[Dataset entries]

========================================

(* ===== verification/Snapshot.v ===== *)
(** * Snapshots ([src/snapshot.rs])

    [save] at shutdown, [load_or_wipe] at startup. CBOR is an interface: what
    was encoded decodes to itself. The statistics that are only logged are
    left out. *)
From S2P Require Import Prelude Digest Env Config State.

Definition SNAPSHOT_VERSION : N := 2.
Definition SNAPSHOT_FILENAME : bytes := $"snapshot.cbor".
Definition SNAPSHOT_TMP : bytes := $"snapshot.cbor.tmp".
Definition SNAPSHOT_INLINE_THRESHOLD : N := 1024.

(** ** The format *)
Record TagEntry : Type := mkTagEntry { te_repo : bytes; te_reference : bytes; te_digest : bytes }.

Record ManifestEntry : Type := mkManifestEntry {
  me_digest : bytes; me_media_type : bytes; me_last_used : N; me_content : bytes; me_evicted : bool
}.

Record BlobEntry : Type := mkBlobEntry {
  be_digest : bytes; be_media_type : bytes; be_size : N; be_last_accessed : N; be_id : N;
  be_content : option bytes
}.

Record RedisEntryEntry : Type := mkRedisEntryEntry {
  re_key : bytes; re_id : N; re_value : option bytes; re_last_accessed : N; re_size : N
}.

Record Snapshot : Type := mkSnapshot {
  sn_version : N;
  sn_tags : list TagEntry;
  sn_manifests : list ManifestEntry;
  sn_blobs : list BlobEntry;
  sn_redis_entries : list RedisEntryEntry;
  sn_next_id : N
}.

(** [ciborium::into_writer] into a vector, and [ciborium::from_reader]. *)
Class Cbor := {
  into_writer : Snapshot -> option bytes;
  from_reader : bytes -> option Snapshot;
  cbor_law : forall sn b, into_writer sn = Some b -> from_reader b = Some sn
}.

Section snapshot.
Context {SHA : Sha256} {ITER : MapIter} {CBOR : Cbor}.

Definition snapshot_path (s : State) : bytes := path_join (data_folder (config s)) SNAPSHOT_FILENAME.
Definition snapshot_tmp_path (s : State) : bytes := path_join (data_folder (config s)) SNAPSHOT_TMP.

(** ** Saving *)

(** The shard directory of an id, and a spill into it. *)
Definition shard_dir (s : State) (id : N) : bytes :=
  path_join (blobs_dir s) (drop 14 (hex_pad 16 id)).

Definition spill (io : Io) (id : N) (content : bytes) (s : State) : State * bool :=
  if io_create_dir io (shard_dir s id) then
    let '(d, r) := fs_write io (cache_path s id) content (disk s) in (set_disk d s, is_ok r)
  else (s, false).

(** The loop over the blobs; [None] is the early return. *)
Definition save_blob (io : Io) (digest : Digest) (blob : Blob.t) (s : State)
  : State * option BlobEntry :=
  let d := digest_to_string digest in
  match blob with
  | Blob.OnDisk id size mt la => (s, Some (mkBlobEntry d mt size la id None))
  | Blob.InMemory id content mt la =>
      if (blen content <=? SNAPSHOT_INLINE_THRESHOLD)%N
      then (s, Some (mkBlobEntry d mt (blen content) la id (Some content)))
      else
        let '(s1, ok) := spill io id content s in
        (s1, if ok : bool then Some (mkBlobEntry d mt (blen content) la id None) else None)
  end.

Fixpoint save_blobs (io : Io) (l : list (Digest * Blob.t)) (s : State)
  : State * option (list BlobEntry) :=
  match l with
  | [] => (s, Some [])
  | (d, b) :: l' =>
      match save_blob io d b s with
      | (s1, None) => (s1, None)
      | (s1, Some e) => let '(s2, r) := save_blobs io l' s1 in (s2, cons e <$> r)
      end
  end.

(** The loop over the redis entries. *)
Definition save_redis_entry (io : Io) (key : bytes) (entry : RedisEntry.t) (s : State)
  : State * option RedisEntryEntry :=
  match entry with
  | RedisEntry.InMemory value id la =>
      if (blen value <=? SNAPSHOT_INLINE_THRESHOLD)%N
      then (s, Some (mkRedisEntryEntry key id (Some value) la (blen value)))
      else
        let '(s1, ok) := spill io id value s in
        (s1, if ok : bool then Some (mkRedisEntryEntry key id None la (blen value)) else None)
  | RedisEntry.OnDisk size id la => (s, Some (mkRedisEntryEntry key id None la size))
  end.

Fixpoint save_redis (io : Io) (l : list (bytes * RedisEntry.t)) (s : State)
  : State * option (list RedisEntryEntry) :=
  match l with
  | [] => (s, Some [])
  | (k, e) :: l' =>
      match save_redis_entry io k e s with
      | (s1, None) => (s1, None)
      | (s1, Some x) => let '(s2, r) := save_redis io l' s1 in (s2, cons x <$> r)
      end
  end.

Definition manifest_entry (e : Digest * Manifest) : ManifestEntry :=
  mkManifestEntry (digest_to_string e.1) (m_media_type e.2) (m_last_used e.2) (m_content e.2)
    (m_evicted e.2).
Definition tag_entry (e : (bytes * bytes) * Digest) : TagEntry :=
  mkTagEntry e.1.1 e.1.2 (digest_to_string e.2).

(** The write of the temporary file and the rename. *)
Definition commit_snapshot (io : Io) (buf : bytes) (s : State) : State * bool :=
  let '(d, r) := fs_write io (snapshot_tmp_path s) buf (disk s) in
  match r with
  | Err _ => (set_disk d s, false)
  | Ok _ =>
      let '(d', r') := fs_rename io (snapshot_tmp_path s) (snapshot_path s) d in
      (set_disk d' s, is_ok r')
  end.

(** [save]: the state (its disk) after the call, and whether it returned [Ok]. *)
Definition save (io : Io) (s : State) : State * bool :=
  match save_blobs io (map_iter (blobs s)) s with
  | (s1, None) => (s1, false)
  | (s1, Some blob_entries) =>
      let ms := map manifest_entry (map_iter (manifests s1)) in
      let ts := map tag_entry (map_iter (tags s1)) in
      match save_redis io (map_iter (redis_entries s1)) s1 with
      | (s2, None) => (s2, false)
      | (s2, Some redis) =>
          let snap := mkSnapshot SNAPSHOT_VERSION ts ms blob_entries redis (next_id s2) in
          if negb (io_create_dir io (data_folder (config s2))) then (s2, false)
          else
            match into_writer snap with
            | None => (s2, false)
            | Some buf => commit_snapshot io buf s2
            end
      end
  end.

(** ** [recompute_usage]

    The locals: seven [i64] counters, three oldest times. *)
Record Totals : Type := mkTotals { t_usage : Bucket -> Z; t_small : N; t_large : N; t_disk : N }.

Definition t_add (b : Bucket) (n : N) (t : Totals) : Totals :=
  mkTotals (<[b := wrap_i64 (t_usage t b + wrap_i64 (Z.of_N n))]> (t_usage t))
    (t_small t) (t_large t) (t_disk t).
Definition touch_small (la : N) (t : Totals) : Totals :=
  mkTotals (t_usage t) (N.min (t_small t) la) (t_large t) (t_disk t).
Definition touch_large (la : N) (t : Totals) : Totals :=
  mkTotals (t_usage t) (t_small t) (N.min (t_large t) la) (t_disk t).
Definition touch_disk (la : N) (t : Totals) : Totals :=
  mkTotals (t_usage t) (t_small t) (t_large t) (N.min (t_disk t) la).

Definition total_manifest (t : Totals) (e : Digest * Manifest) : Totals :=
  touch_small (m_last_used e.2) (t_add manifest_memory_usage (blen (m_content e.2)) t).

Definition total_blob (t : Totals) (e : Digest * Blob.t) : Totals :=
  let la := Blob.last_accessed e.2 in
  match e.2 with
  | Blob.InMemory _ content _ _ =>
      if (MEMORY_TIER_THRESHOLD <? blen content)%N
      then touch_large la (t_add large_blob_memory_usage (blen content) t)
      else touch_small la (t_add small_blob_memory_usage (blen content) t)
  | Blob.OnDisk _ size _ _ => touch_disk la (t_add blob_disk_usage size t)
  end.

Definition total_redis (t : Totals) (e : bytes * RedisEntry.t) : Totals :=
  let t1 := t_add small_redis_memory_usage (blen e.1) t in
  match e.2 with
  | RedisEntry.InMemory value _ la =>
      if (MEMORY_TIER_THRESHOLD <? blen value)%N
      then touch_large la (t_add large_redis_memory_usage (blen value) t1)
      else touch_small la (t_add small_redis_memory_usage (blen value) t1)
  | RedisEntry.OnDisk size _ la => touch_disk la (t_add redis_disk_usage size t1)
  end.

Definition totals (s : State) : Totals :=
  let t0 := mkTotals (fun _ => 0%Z) (U64 - 1) (U64 - 1) (U64 - 1) in
  let t1 := foldl total_manifest t0 (map_iter (manifests s)) in
  let t2 := foldl total_blob t1 (map_iter (blobs s)) in
  foldl total_redis t2 (map_iter (redis_entries s)).

Definition fallback (s : State) (v : N) : N := if (v =? U64 - 1)%N then now s else v.

Definition recompute_usage (s : State) : State :=
  let t := totals s in
  let s1 := usage_store redis_disk_usage (t_usage t redis_disk_usage)
    (usage_store blob_disk_usage (t_usage t blob_disk_usage)
      (usage_store large_redis_memory_usage (t_usage t large_redis_memory_usage)
        (usage_store small_redis_memory_usage (t_usage t small_redis_memory_usage)
          (usage_store large_blob_memory_usage (t_usage t large_blob_memory_usage)
            (usage_store small_blob_memory_usage (t_usage t small_blob_memory_usage)
              (usage_store manifest_memory_usage (t_usage t manifest_memory_usage) s)))))) in
  metric_store oldest_disk_touch_time (fallback s (t_disk t))
    (metric_store oldest_large_memory_touch_time (fallback s (t_large t))
      (metric_store oldest_small_memory_touch_time (fallback s (t_small t)) s1)).

(** ** Loading *)
Inductive LoadError : Type := Missing | Other.

Definition load_manifest (s : State) (m : ManifestEntry) : State :=
  match digest_from_str (me_digest m) with
  | None => s
  | Some d =>
      set_manifests (<[d := mkManifest (me_content m) (me_media_type m) (me_last_used m)
                              (me_evicted m)]> (manifests s)) s
  end.

Definition load_blob (io : Io) (s : State) (b : BlobEntry) : State :=
  match digest_from_str (be_digest b) with
  | None => s
  | Some d =>
      match be_content b with
      | Some content =>
          set_blobs (<[d := Blob.InMemory (be_id b) content (be_media_type b) (be_last_accessed b)]>
                       (blobs s)) s
      | None =>
          match fs_metadata_len io (cache_path s (be_id b)) (disk s) with
          | Ok len =>
              if (len =? be_size b)%N
              then set_blobs (<[d := Blob.OnDisk (be_id b) (be_size b) (be_media_type b)
                                       (be_last_accessed b)]> (blobs s)) s
              else s
          | Err _ => s
          end
      end
  end.

Definition load_tag (s : State) (t : TagEntry) : State :=
  match digest_from_str (te_digest t) with
  | None => s
  | Some d => set_tags (<[(te_repo t, te_reference t) := d]> (tags s)) s
  end.

Definition load_redis (s : State) (r : RedisEntryEntry) : State :=
  let e := match re_value r with
           | Some value => RedisEntry.InMemory value (re_id r) (re_last_accessed r)
           | None => RedisEntry.OnDisk (re_size r) (re_id r) (re_last_accessed r)
           end in
  set_redis_entries (<[re_key r := e]> (redis_entries s)) s.

Definition load_snapshot (io : Io) (snap : Snapshot) (s : State) : State :=
  let s1 := foldl load_manifest s (sn_manifests snap) in
  let s2 := foldl (load_blob io) s1 (sn_blobs snap) in
  let s3 := foldl load_tag s2 (sn_tags snap) in
  let s4 := foldl load_redis s3 (sn_redis_entries snap) in
  set_next_id (sn_next_id snap) (recompute_usage s4).

Definition load (io : Io) (s : State) : result LoadError State :=
  match fs_read io (snapshot_path s) (disk s) with
  | Err NotFound => Err Missing
  | Err OtherError => Err Other
  | Ok buf =>
      match from_reader buf with
      | None => Err Other
      | Some snap =>
          if negb (sn_version snap =? SNAPSHOT_VERSION)%N then Err Other
          else Ok (load_snapshot io snap s)
      end
  end.

Definition wipe_cache (io : Io) (s : State) : State :=
  let s1 := set_disk (fs_remove_dir_all io (blobs_dir s) (disk s)) s in
  let s2 := set_redis_entries ∅ (set_tags ∅ (set_manifests ∅ (set_blobs ∅ s1))) in
  set_next_id 0 (recompute_usage s2).

(** The state, and whether [load_or_wipe] returned [Ok]. *)
Definition load_or_wipe (io : Io) (s : State) : State * bool :=
  match load io s with
  | Ok s1 =>
      let '(d, r) := fs_remove io (snapshot_path s1) (disk s1) in (set_disk d s1, is_ok r)
  | Err Missing => (wipe_cache io s, true)
  | Err Other =>
      let s1 := wipe_cache io s in
      (set_disk (fs_remove io (snapshot_path s1) (disk s1)).1 s1, true)
  end.
End snapshot.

========================================

■ Task directions: Working from the records above, write out verbatim only the lines from the line containing "mkTotals (t_usage t) (N.min" through the line containing "if (MEMORY_TIER_THRESHOLD <? blen value)%N".

■ Problem solution:
  mkTotals (t_usage t) (N.min (t_small t) la) (t_large t) (t_disk t).
Definition touch_large (la : N) (t : Totals) : Totals :=
  mkTotals (t_usage t) (t_small t) (N.min (t_large t) la) (t_disk t).
Definition touch_disk (la : N) (t : Totals) : Totals :=
  mkTotals (t_usage t) (t_small t) (t_large t) (N.min (t_disk t) la).

Definition total_manifest (t : Totals) (e : Digest * Manifest) : Totals :=
  touch_small (m_last_used e.2) (t_add manifest_memory_usage (blen (m_content e.2)) t).

Definition total_blob (t : Totals) (e : Digest * Blob.t) : Totals :=
  let la := Blob.last_accessed e.2 in
  match e.2 with
  | Blob.InMemory _ content _ _ =>
      if (MEMORY_TIER_THRESHOLD <? blen content)%N
      then touch_large la (t_add large_blob_memory_usage (blen content) t)
      else touch_small la (t_add small_blob_memory_usage (blen content) t)
  | Blob.OnDisk _ size _ _ => touch_disk la (t_add blob_disk_usage size t)
  end.

Definition total_redis (t : Totals) (e : bytes * RedisEntry.t) : Totals :=
  let t1 := t_add small_redis_memory_usage (blen e.1) t in
  match e.2 with
  | RedisEntry.InMemory value _ la =>
      if (MEMORY_TIER_THRESHOLD <? blen value)%N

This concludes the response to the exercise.